Thistlethwaite: Achieving herd stupidity
You cannot achieve what is called “herd immunity,” that is, when over 80% of a population has immunity to a deadly disease, without mass suffering and death unless you have an effective and widely-distributed vaccine.
We don’t have that yet in the U.S. To pretend otherwise is to advocate a kind of “herd stupidity” where science is ignored and even belittled, and models that have proven to fail are still promoted.
Despite these facts, President Trump and his administration still seems fascinated with the idea that just letting the coronavirus spread without an effective vaccine will still magically result in widespread immunity and the pandemic will just end.
“With time, it goes away,” Trump recently said in an ABC News town hall hosted by George Stephanopoulos. “And you’ll develop — you’ll develop herd — like a herd mentality. It’s going to be — it’s going to be herd-developed, and that’s going to happen. That will all happen.”
No, that will not happen, despite what the new “expert,” Scott Atlas, brought in by Trump in August, who styles himself the “anti-Fauci,” thinks.
Atlas, a radiologist, not an epidemiologist or infectious disease specialist, has advocated that the U.S. adopt what is essentially the “Swedish model” of almost no lockdowns, no closing schools and just wearing masks.
Sweden has seen its COVID-19 cases soar and it has not escaped deep economic problems. It is genuinely stupid to adopt a model that has been proven to fail.
In fact, this is not just “herd stupidity.” We could really call this model of just letting people get sick “herd immorality.”
It is deeply, profoundly immoral to advocate a “let it spread” strategy of dealing with a dangerous and deadly pandemic in the absence of an effective vaccine.
Millions could die if this is allowed to happen.
But that has not stopped this administration from adopting it and re-branding it as “focused protection.”
The “protection” part sounds good, but it is a sham. In this method, the virus would be allowed to spread among young, healthy people while officials “try to keep older, more vulnerable Americans from contracting it.” Good luck with that, on both counts. Dad has a heart condition and junior comes home from college carrying the COVID-19 virus and there you go. Dad is both vulnerable and infected.
Young, apparently healthy people can be vulnerable too. I personally know of young people in their 20s who are “long haulers,” that is, they had COVID-19 in March and still have a range of symptoms like fatigue and cough. Some young children develop widespread inflammation.
Eagle County Emergency Management Director Birch Barron, during his weekly update to the Eagle County Board of Commissioners, expressed concern about the rise. He “likened this week’s COVID-19 message to a tornado warning. An official alert is only as effective as people’s response to it, he explained. If people look around and see no one is springing into action in response to an alert, then the notification isn’t helping.”
An “alert” calling for people to just voluntarily change their behavior is not enough, and that’s only if they pay attention and many do not.
At a minimum, mask-wearing indoors and out in Colorado (and the nation, clearly) should be made mandatory.
Dr. Fauci already warned us in early October of this coming rise in cases and the long, difficult winter ahead if we don’t act. In the absence of decisive action, the virus will “remain a major threat through the end of 2021” he cautioned.

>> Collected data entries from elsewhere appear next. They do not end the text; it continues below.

(* ===== verification/RelTxProofs.v ===== *)
(** The transaction's relation refines its specification: every operation,
    and every sequence of operations, behaves as on a private finite map,
    keeps the invariant, and never disturbs the snapshot rows. *)
From S2P Require Import Prelude TxTypes RelIndex RelTx RelTxSpec.
From stdpp Require Import base gmap sets list fin_maps.

Open Scope Z_scope.

Section proofs.
Context {D C I P : Type} `{RelationDomain D} `{RelationCodomain C}
  `{!RelationIndex I D C} `{!RelationIndexLaws I D C} `{!Provider P D C}.
Import RelationTransaction.
Implicit Types s : t D C I P.
Context (pm : gmap D (Timestamp * C)).

(** ** Looking at the snapshot rows *)

Lemma view_lookup s d :
  view pm s !! d = match log s !! d with
                   | Some op => op_value (operation op)
                   | None => entry_value <$> base_rows pm s !! d
                   end.
Proof.
  unfold view, overlay. rewrite lookup_merge.
  destruct (log s !! d), (base_rows pm s !! d); done.
Qed.

(** Where a row comes from: the index, nowhere, or the store. *)
Inductive row_source s d : Prop :=
| row_indexed e : index_lookup (master s) d = Some e → base_rows pm s !! d = Some e →
    entry_ts e ≤ visible_ts s → row_source s d
| row_absent : index_lookup (master s) d = None → provider_fully_loaded s = true →
    base_rows pm s !! d = None → row_source s d
| row_stored row : index_lookup (master s) d = None → provider_fully_loaded s = false →
    backing_get s d = Ok row → base_rows pm s !! d = row_entry <$> row → row_source s d.

Lemma find_row s d : wf pm s → row_source s d.
Proof.
  intros Hwf. pose proof (law_lookup (master s) d) as Hl.
  destruct (index_lookup (master s) d) as [e|] eqn:Hi; [eapply row_indexed; [done|..]|].
  - unfold base_rows. destruct (provider_fully_loaded s); [by rewrite <- Hl|].
    apply lookup_union_Some_l. by rewrite <- Hl.
  - apply (wf_settled _ _ Hwf d). unfold base_rows.
    destruct (provider_fully_loaded s); [by rewrite <- Hl|].
    apply lookup_union_Some_l. by rewrite <- Hl.
  - destruct (provider_fully_loaded s) eqn:Hf.
    + apply row_absent; [done|done|]. unfold base_rows. by rewrite Hf, <- Hl.
    + assert (base_rows pm s !! d = row_entry <$> pm !! d) as Hb.
      { unfold base_rows. rewrite Hf, lookup_union_r by (by rewrite <- Hl).
        by rewrite lookup_fmap. }
      eapply row_stored; [done|done| |exact Hb].
      unfold backing_get. rewrite (pm_get _ _ (wf_provider _ _ Hwf)).
      destruct (pm !! d) as [[ts v]|] eqn:Hd; [|done].
      assert (entry_ts (mkEntry ts v) ≤ visible_ts s) as Hle.
      { apply (wf_settled _ _ Hwf d). by rewrite Hb. }
      simpl in Hle. by rewrite (proj2 (Z.ltb_ge _ _)).
Qed.

Lemma log_is_empty s d :
  LocalOperations.is_empty (local_operations s) = true → log s !! d = None.
Proof.
  unfold LocalOperations.is_empty, log. intros He%bool_decide_eq_true.
  by rewrite He, lookup_empty.
Qed.

Lemma local_entry_log s d : local_entry d s = log s !! d.
Proof.
  unfold local_entry. destruct (LocalOperations.is_empty _) eqn:He; [|done].
  by rewrite log_is_empty.
Qed.

Lemma local_entry_mut_log s d :
  local_entry_mut d s =
  (λ op, (LocalOperations.mk (log s) None, op)) <$> log s !! d.
Proof.
  unfold local_entry_mut, LocalOperations.get_mut.
  destruct (LocalOperations.is_empty _) eqn:He; [by rewrite log_is_empty|].
  unfold log. by destruct (LocalOperations.entries _ !! d).
Qed.

(** ** Writing the log *)

(** The state with the operation of [d] replaced, its cache dropped. *)
Definition set_op s d (op : Op C) : t D C I P :=
  with_local (LocalOperations.mk (<[d := op]> (log s)) None) s.

Lemma log_op_set_op s d op : log_op d op s = set_op s d op.
Proof. done. Qed.

Lemma write_back_set_op s d op :
  with_local (LocalOperations.write_back d op (LocalOperations.mk (log s) None)) s = set_op s d op.
Proof. done. Qed.

Lemma set_op_wf s d op :
  wf pm s → op_provenance (write_ts s) (base_rows pm s !! d) op → wf pm (set_op s d op).
Proof.
  intros [Hts Hp Hset Hops Hc Hi] Hop. split; try done.
  intros d' op'. unfold set_op, log, with_local; simpl.
  intros [[<- <-]|[Hne Hl]]%lookup_insert_Some; [done|by apply Hops].
Qed.

Lemma set_op_view s d op :
  view pm (set_op s d op) = match op_value (operation op) with
                            | Some v => <[d := v]> (view pm s)
                            | None => base.delete d (view pm s)
                            end.
Proof.
  apply map_eq. intros d'. rewrite view_lookup.
  change (log (set_op s d op)) with (<[d := op]> (log s)).
  change (base_rows pm (set_op s d op)) with (base_rows pm s).
  rewrite lookup_insert. destruct (op_value (operation op)) as [v|] eqn:Hv;
    rewrite ?lookup_insert, ?lookup_delete; case_decide; rewrite ?view_lookup; congruence.
Qed.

Let’s not be stupid. Mandate masks indoors and outside in Colorado. Set infection thresholds beyond which schools, bars and restaurants, and some nonessential businesses automatically close. No argument. Get your cases under control or face closures.

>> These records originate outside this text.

(* ===== verification/CheckApply.v ===== *)
(** Commit, one relation at a time: conflict resolution strategies
    (crates/db/src/tx/resolve.rs), the conflict check (tx/check.rs), building
    the committed index (tx/apply.rs), and the relation that hands out
    transactions and checkers (tx/relation.rs).

    A [check] consumes the checker and the working set and returns both, or the
    error: its callers drop both when it fails. The timing warnings of the loop
    have no effect on the result and are left out. *)
From S2P Require Import Prelude TxTypes RelIndex RelTx RelTxSpec.
From stdpp Require Import base gmap sets list strings fin_maps.

Open Scope Z_scope.

(** ** Conflicts and resolvers *)

Inductive ProposedOp (C : Type) :=
| ProposedInsert (c : C)
| ProposedUpdate (c : C)
| ProposedDelete.
Arguments ProposedInsert {C} c.
Arguments ProposedUpdate {C} c.
Arguments ProposedDelete {C}.

Definition proposed_value {C} (p : ProposedOp C) : option C :=
  match p with ProposedInsert v | ProposedUpdate v => Some v | ProposedDelete => None end.

Record PotentialConflict (D C : Type) := mkPotentialConflict {
  pc_info : ConflictInfo;
  pc_domain : D;
  pc_base : option (Timestamp * C);
  pc_theirs : option (Timestamp * C);
  pc_mine : ProposedOp C;
  pc_read_ts : Timestamp;
  pc_write_ts : Timestamp;
}.
Arguments mkPotentialConflict {D C} _ _ _ _ _ _ _.
Arguments pc_info {D C} _.
Arguments pc_domain {D C} _.
Arguments pc_base {D C} _.
Arguments pc_theirs {D C} _.
Arguments pc_mine {D C} _.
Arguments pc_read_ts {D C} _.
Arguments pc_write_ts {D C} _.

Inductive Resolution (C : Type) :=
| Accept
| Rewrite (c : C).
Arguments Accept {C}.
Arguments Rewrite {C} c.

(** [resolve] takes [&mut self]; a resolver that fails is not used again. *)
Class ConflictResolver (R D C : Type) := {
  resolve : R → PotentialConflict D C → result (R * Resolution C) Error;
}.

Inductive FailOnConflict := mkFailOnConflict.

#[export] Instance fail_on_conflict {D C} : ConflictResolver FailOnConflict D C := {
  resolve r conflict := Err (Conflict (pc_info conflict));
}.

(** Closures without state of their own are resolvers. *)
Record FnResolver (D C : Type) := mkFnResolver {
  call : PotentialConflict D C → result (Resolution C) Error;
}.
Arguments mkFnResolver {D C} call.
Arguments call {D C} _ _.

#[export] Instance fn_resolver {D C} : ConflictResolver (FnResolver D C) D C := {
  resolve f conflict := let? r := call f conflict in Ok (f, r);
}.

(** ** Checkers *)

Module CheckRelation.
Section defs.
Context {D C I P : Type} `{RelationDomain D} `{RelationCodomain C}
  `{!RelationIndex I D C} `{!Provider P D C}.

Record t := mk {
  index : I;
  relation_name : Symbol;
  source : P;
  dirty : bool;
}.

Definition num_entries (c : t) : nat := idx_len (index c).

Definition with_index (i : I) (c : t) : t := mk i (relation_name c) (source c) (dirty c).
Definition with_dirty (b : bool) (c : t) : t := mk (index c) (relation_name c) (source c) b.

Definition make_potential_conflict (c : t) (domain : D) (conflict_type : ConflictType)
    (base theirs : option (Timestamp * C)) (op : Op C) : PotentialConflict D C :=
  let mine := match operation op with
              | OpInsert v => ProposedInsert v
              | OpUpdate v => ProposedUpdate v
              | OpDelete => ProposedDelete
              end in
  mkPotentialConflict (make_conflict_info (relation_name c) domain conflict_type)
    domain base theirs mine (read_ts op) (write_ts op).

Definition with_operation (o : OpType C) (op : Op C) : Op C :=
  mkOp (read_ts op) (write_ts op) o (guaranteed_unique op).

Definition base_of (base_index : I) (domain : D) : option (Timestamp * C) :=
  (λ e, (entry_ts e, entry_value e)) <$> index_lookup base_index domain.

(** One conflict handed to the resolver: keep the operation, or rewrite it. *)
Definition resolve_conflict {R} `{!ConflictResolver R D C} (c : t) (r : R) (base_index : I)
    (domain : D) (op : Op C) (conflict_type : ConflictType) (theirs : option (Timestamp * C))
    (rewritten : C → OpType C) : result (t * R * Op C) Error :=
  let conflict := make_potential_conflict c domain conflict_type
                    (base_of base_index domain) theirs op in
  let? (r', resolution) := resolve r conflict in
  match resolution with
  | Accept => Ok (c, r', op)
  | Rewrite new_val => Ok (c, r', with_operation (rewritten new_val) op)
  end.

(** The body of the check loop for one operation. *)
Definition check_op {R} `{!ConflictResolver R D C} (base_index : I) (c : t) (r : R)
    (domain : D) (op : Op C) : result (t * R * Op C) Error :=
  if guaranteed_unique op then Ok (c, r, op)
  else
    match index_lookup (index c) domain with
    | Some local_entry =>
        let theirs := Some (entry_ts local_entry, entry_value local_entry) in
        if is_insert (operation op)
        then resolve_conflict c r base_index domain op InsertDuplicate theirs OpInsert
        else if negb (entry_ts local_entry =? read_ts op)
        then resolve_conflict c r base_index domain op ConcurrentWrite theirs OpUpdate
        else if write_ts op <? read_ts op
        then resolve_conflict c r base_index domain op StaleRead theirs OpUpdate
        else Ok (c, r, op)
    | None =>
        let? upstream := if is_provider_fully_loaded (index c) then Ok None
                         else provider_get (source c) domain in
        match upstream with
        | Some (ts, codomain) =>
            let c := with_index (insert_entry ts domain codomain (index c)).1 c in
            let theirs := Some (ts, codomain) in
            if is_insert (operation op)
            then resolve_conflict c r base_index domain op InsertDuplicate theirs OpInsert
            else if negb (ts =? read_ts op)
            then resolve_conflict c r base_index domain op ConcurrentWrite theirs OpUpdate
            else Ok (c, r, op)
        | None =>
            if is_update (operation op)
               || (is_delete (operation op) && negb (read_ts op =? write_ts op))
            then resolve_conflict c r base_index domain op UpdateNonExistent None OpInsert
            else Ok (c, r, op)
        end
    end.

(** One iteration: the operation is mutated in place in the working set. *)
Definition check_step {R} `{!ConflictResolver R D C} (base_index : I)
    (st : t * R * gmap D (Op C)) (x : D * Op C) : result (t * R * gmap D (Op C)) Error :=
  let '(c, r, tuples) := st in
  let '(domain, op) := x in
  let? (c', r', op') := check_op base_index c r domain op in
  Ok (c', r', <[domain := op']> tuples).

Definition check_with_resolver {R} `{!ConflictResolver R D C}
    (ws : WorkingSet.t D C I) (resolver : R) (c : t)
  : result (t * WorkingSet.t D C I) Error :=
  let c := with_dirty (negb (WorkingSet.is_empty ws)) c in
  let? (c', _, tuples) := fold_res (check_step (WorkingSet.base_index ws))
                            (c, resolver, WorkingSet.tuples ws)
                            (map_to_list (WorkingSet.tuples ws)) in
  Ok (c', WorkingSet.with_tuples tuples ws).

Definition check (ws : WorkingSet.t D C I) (c : t) : result (t * WorkingSet.t D C I) Error :=
  check_with_resolver ws mkFailOnConflict c.

(** *** Building the committed index *)

Definition collect_step (acc : list (Timestamp * D * C) * list (Timestamp * D))
    (x : D * Op C) : list (Timestamp * D * C) * list (Timestamp * D) :=
  let '(inserts, tombstones) := acc in
  let '(domain, op) := x in
  match op_value (operation op) with
  | Some codomain => (inserts ++ [(write_ts op, domain, clone_for_commit codomain)], tombstones)
  | None => (inserts, tombstones ++ [(write_ts op, domain)])
  end.

Definition collect_index_ops (ws : WorkingSet.t D C I)
  : list (Timestamp * D * C) * list (Timestamp * D) :=
  fold_left collect_step (map_to_list (WorkingSet.tuples ws)) ([], []).

Definition apply_batch_instrumented (inserts : list (Timestamp * D * C))
    (tombstones : list (Timestamp * D)) (i : I) : I :=
  if (0 <? length inserts + length tombstones)%nat
  then apply_batch inserts tombstones i else i.

Definition load_flag (ws : WorkingSet.t D C I) (i : I) : I :=
  if WorkingSet.provider_fully_loaded ws then set_provider_fully_loaded true i else i.

Definition prepare_indexes (ws : WorkingSet.t D C I) (c : t) : t :=
  let c := with_index (load_flag ws (index c)) c in
  if WorkingSet.is_empty ws then c
  else
    let c := with_dirty true c in
    let '(inserts, tombstones) := collect_index_ops ws in
    with_index (apply_batch_instrumented inserts tombstones (index c)) c.

Definition snapshot_index_or (c : t) (existing : I) : I :=
  if dirty c then index c else existing.

Definition rebased_snapshot_index (c : t) (existing : I) (ws : WorkingSet.t D C I) : I :=
  if negb (dirty c) then existing
  else
    let rebased := load_flag ws existing in
    let '(inserts, tombstones) := collect_index_ops ws in
    apply_batch inserts tombstones rebased.

Definition committed_index_or (c : t) (existing : I) : I :=
  if dirty c then index c else existing.

(** [apply] also writes the store; a failed [put] is ignored, a failed [del]
    panics ([None]). *)
Definition apply_store_step (acc : option P) (x : D * Op C) : option P :=
  p ← acc;
  let '(domain, op) := x in
  match op_value (operation op) with
  | Some codomain =>
      match provider_put p (write_ts op) domain (clone_for_commit codomain) with
      | Ok p' => Some p'
      | Err _ => Some p
      end
  | None =>
      match provider_del p (write_ts op) domain with
      | Ok p' => Some p'
      | Err _ => None
      end
  end.

Definition apply (ws : WorkingSet.t D C I) (c : t) : option t :=
  let i := load_flag ws (index c) in
  let dirty' := if WorkingSet.is_empty ws then dirty c else true in
  source' ← fold_left apply_store_step (map_to_list (WorkingSet.tuples ws)) (Some (source c));
  let '(inserts, tombstones) := collect_index_ops ws in
  Some (mk (apply_batch_instrumented inserts tombstones i) (relation_name c) source' dirty').
End defs.
Arguments t I P : clear implicits.
End CheckRelation.

(** ** Relations *)

(** [Provider::seed]: load every stored row, remembering the newest timestamp. *)
Definition seed_step {D C I} `{!RelationIndex I D C} (st : I * Timestamp)
    (row : Timestamp * D * C) : I * Timestamp :=
  let '(index, max_timestamp) := st in
  let '(timestamp, domain, codomain) := row in
  ((insert_entry timestamp domain codomain index).1, Z.max max_timestamp timestamp).

Definition seed {P D C I} `{!Provider P D C} `{!RelationIndex I D C} (p : P) (index : I)
  : result (I * Timestamp) Error :=
  let? rows := provider_scan p (λ _ _, true) in
  Ok (fold_left seed_step rows (index, 0)).

Module Relation.
Section defs.
Context {D C P : Type} `{RelationDomain D} `{RelationCodomain C} `{!Provider P D C}.

Record t := mk {
  relation_name : Symbol;
  source : P;
  index_factory : unit → DynIndex D C;
}.

Definition primary_index_factory (_ : unit) : DynIndex D C := DynHash HashRelationIndex.new.
Definition secondary_index_factory (_ : unit) : DynIndex D C :=
  DynSecondary SecondaryIndexRelation.new.

Definition new (relation_name : Symbol) (source : P) : t :=
  mk relation_name source primary_index_factory.
Definition new_with_secondary (relation_name : Symbol) (source : P) : t :=
  mk relation_name source secondary_index_factory.

Definition seeded_index_with_max_timestamp (r : t) : result (DynIndex D C * Timestamp) Error :=
  let? (index, max_timestamp) := seed (source r) (index_factory r tt) in
  Ok (set_provider_fully_loaded true index, max_timestamp).

Definition seeded_index (r : t) : result (DynIndex D C) Error :=
  let? (index, _) := seeded_index_with_max_timestamp r in Ok index.

Definition start_from_index (r : t) (tx : Tx) (index : DynIndex D C)
  : RelationTransaction.t D C (DynIndex D C) P :=
  RelationTransaction.new_shared tx (relation_name r) index (source r).

Definition start_borrowed (r : t) (tx : Tx) (index : DynIndex D C) (source : P)
  : RelationTransaction.t D C (DynIndex D C) P :=
  RelationTransaction.new_borrowed tx (relation_name r) index source.

Definition begin_check_from_index (r : t) (index : DynIndex D C)
  : CheckRelation.t (DynIndex D C) P :=
  CheckRelation.mk index (relation_name r) (source r) false.
End defs.
Arguments t D C P {_ _ _}.
End Relation.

Let’s not achieve herd stupidity. We can get ahead of this with mandatory action and still have a good ski season because people will be willing to come here, but only if we actually require the behavior changes we need.
Rev. Dr. Susan Brooks Thistlethwaite is President Emerita and Professor Emerita of Chicago Theological Seminary. She and her husband now make their home in the Vail Valley.